_Brief:_ In the data below, work out how many lines include the string "constructor". Only the number should be given.

====== Given information ======

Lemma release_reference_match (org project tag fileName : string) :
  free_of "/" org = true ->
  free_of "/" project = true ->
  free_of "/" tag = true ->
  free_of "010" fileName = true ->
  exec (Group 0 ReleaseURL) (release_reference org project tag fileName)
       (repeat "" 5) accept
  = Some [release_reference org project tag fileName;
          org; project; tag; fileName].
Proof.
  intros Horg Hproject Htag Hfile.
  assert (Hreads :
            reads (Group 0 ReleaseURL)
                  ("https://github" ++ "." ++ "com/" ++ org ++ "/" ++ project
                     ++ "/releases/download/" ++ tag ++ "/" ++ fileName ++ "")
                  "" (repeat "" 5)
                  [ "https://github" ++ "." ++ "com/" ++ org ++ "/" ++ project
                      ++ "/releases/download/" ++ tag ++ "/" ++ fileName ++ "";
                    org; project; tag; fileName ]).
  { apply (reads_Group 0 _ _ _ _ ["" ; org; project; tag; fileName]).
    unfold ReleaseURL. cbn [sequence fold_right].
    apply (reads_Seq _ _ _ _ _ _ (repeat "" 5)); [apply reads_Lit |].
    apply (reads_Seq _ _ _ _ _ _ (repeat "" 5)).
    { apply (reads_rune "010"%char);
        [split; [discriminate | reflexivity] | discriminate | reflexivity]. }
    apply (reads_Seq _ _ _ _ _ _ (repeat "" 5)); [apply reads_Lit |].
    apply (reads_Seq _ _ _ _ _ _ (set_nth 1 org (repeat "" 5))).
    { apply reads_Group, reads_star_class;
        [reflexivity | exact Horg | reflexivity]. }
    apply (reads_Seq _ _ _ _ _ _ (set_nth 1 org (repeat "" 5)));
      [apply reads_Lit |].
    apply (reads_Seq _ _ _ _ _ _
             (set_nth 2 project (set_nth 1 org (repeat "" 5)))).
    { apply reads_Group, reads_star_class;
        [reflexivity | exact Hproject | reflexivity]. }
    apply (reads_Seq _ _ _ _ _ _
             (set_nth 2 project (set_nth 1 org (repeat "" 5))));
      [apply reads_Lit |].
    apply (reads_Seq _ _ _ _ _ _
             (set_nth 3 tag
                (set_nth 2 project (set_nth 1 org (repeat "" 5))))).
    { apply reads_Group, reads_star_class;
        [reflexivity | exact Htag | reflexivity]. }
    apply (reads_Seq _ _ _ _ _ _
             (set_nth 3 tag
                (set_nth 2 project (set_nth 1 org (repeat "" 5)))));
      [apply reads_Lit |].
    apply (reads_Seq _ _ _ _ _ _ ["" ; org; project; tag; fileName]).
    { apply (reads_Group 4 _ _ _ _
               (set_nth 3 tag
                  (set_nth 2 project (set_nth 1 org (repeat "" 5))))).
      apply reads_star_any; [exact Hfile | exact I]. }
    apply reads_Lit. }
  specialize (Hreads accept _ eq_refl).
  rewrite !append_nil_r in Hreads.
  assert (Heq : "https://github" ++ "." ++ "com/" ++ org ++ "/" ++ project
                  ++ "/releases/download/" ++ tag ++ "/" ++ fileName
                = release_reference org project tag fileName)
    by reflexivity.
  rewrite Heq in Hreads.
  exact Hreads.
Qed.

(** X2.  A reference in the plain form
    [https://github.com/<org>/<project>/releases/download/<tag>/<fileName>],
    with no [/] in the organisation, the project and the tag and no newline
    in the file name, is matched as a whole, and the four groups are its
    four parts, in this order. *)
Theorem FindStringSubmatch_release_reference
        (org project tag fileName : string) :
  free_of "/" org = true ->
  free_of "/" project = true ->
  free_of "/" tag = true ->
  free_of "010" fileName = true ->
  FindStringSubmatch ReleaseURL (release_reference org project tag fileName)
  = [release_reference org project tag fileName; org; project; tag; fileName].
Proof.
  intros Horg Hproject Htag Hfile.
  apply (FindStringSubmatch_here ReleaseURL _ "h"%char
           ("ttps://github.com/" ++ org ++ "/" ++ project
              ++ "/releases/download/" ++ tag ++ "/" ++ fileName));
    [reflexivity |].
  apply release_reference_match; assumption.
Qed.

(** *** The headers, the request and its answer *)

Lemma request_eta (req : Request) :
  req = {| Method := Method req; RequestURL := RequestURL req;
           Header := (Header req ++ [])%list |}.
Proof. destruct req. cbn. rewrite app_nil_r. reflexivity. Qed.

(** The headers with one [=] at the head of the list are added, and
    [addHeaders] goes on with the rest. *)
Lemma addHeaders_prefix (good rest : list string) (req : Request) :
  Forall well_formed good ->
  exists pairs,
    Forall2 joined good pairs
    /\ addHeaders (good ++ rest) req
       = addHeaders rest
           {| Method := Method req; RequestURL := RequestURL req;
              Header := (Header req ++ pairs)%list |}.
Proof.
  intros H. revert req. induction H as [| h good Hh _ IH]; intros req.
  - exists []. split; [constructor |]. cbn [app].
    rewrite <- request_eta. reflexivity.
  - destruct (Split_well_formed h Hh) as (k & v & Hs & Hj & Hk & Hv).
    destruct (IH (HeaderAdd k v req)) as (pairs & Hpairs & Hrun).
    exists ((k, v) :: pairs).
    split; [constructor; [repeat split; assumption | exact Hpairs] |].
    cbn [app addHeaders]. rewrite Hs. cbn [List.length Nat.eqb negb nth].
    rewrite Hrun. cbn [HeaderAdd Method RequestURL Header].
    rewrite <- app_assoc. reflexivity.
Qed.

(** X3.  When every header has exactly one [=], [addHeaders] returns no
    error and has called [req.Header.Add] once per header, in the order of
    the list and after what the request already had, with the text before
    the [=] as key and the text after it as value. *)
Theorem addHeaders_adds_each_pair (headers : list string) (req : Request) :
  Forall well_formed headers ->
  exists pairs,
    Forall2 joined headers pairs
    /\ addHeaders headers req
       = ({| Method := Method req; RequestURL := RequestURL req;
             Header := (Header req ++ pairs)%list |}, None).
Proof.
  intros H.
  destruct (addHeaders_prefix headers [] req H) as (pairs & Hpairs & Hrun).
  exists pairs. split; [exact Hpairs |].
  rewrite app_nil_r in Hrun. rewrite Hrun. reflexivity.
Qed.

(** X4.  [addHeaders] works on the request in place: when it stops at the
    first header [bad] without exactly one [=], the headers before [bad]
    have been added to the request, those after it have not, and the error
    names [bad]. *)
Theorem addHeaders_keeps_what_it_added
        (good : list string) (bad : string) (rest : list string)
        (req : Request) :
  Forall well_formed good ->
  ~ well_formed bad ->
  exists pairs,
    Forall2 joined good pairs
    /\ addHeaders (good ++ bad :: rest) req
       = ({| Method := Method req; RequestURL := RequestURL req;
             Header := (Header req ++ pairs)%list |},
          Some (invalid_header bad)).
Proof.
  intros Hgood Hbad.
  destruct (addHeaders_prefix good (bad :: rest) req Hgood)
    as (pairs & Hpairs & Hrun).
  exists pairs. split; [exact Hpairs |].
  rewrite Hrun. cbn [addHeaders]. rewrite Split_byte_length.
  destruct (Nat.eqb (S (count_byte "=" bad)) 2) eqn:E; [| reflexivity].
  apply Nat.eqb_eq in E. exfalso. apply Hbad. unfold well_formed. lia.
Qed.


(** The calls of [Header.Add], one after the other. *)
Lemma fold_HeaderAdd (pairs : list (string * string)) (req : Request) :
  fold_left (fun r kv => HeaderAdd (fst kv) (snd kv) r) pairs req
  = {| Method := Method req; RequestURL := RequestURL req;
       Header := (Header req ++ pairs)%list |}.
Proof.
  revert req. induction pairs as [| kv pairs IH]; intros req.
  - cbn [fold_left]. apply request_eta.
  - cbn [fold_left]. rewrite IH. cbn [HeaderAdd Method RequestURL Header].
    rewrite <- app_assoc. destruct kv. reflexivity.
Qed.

======

_Result:_ 2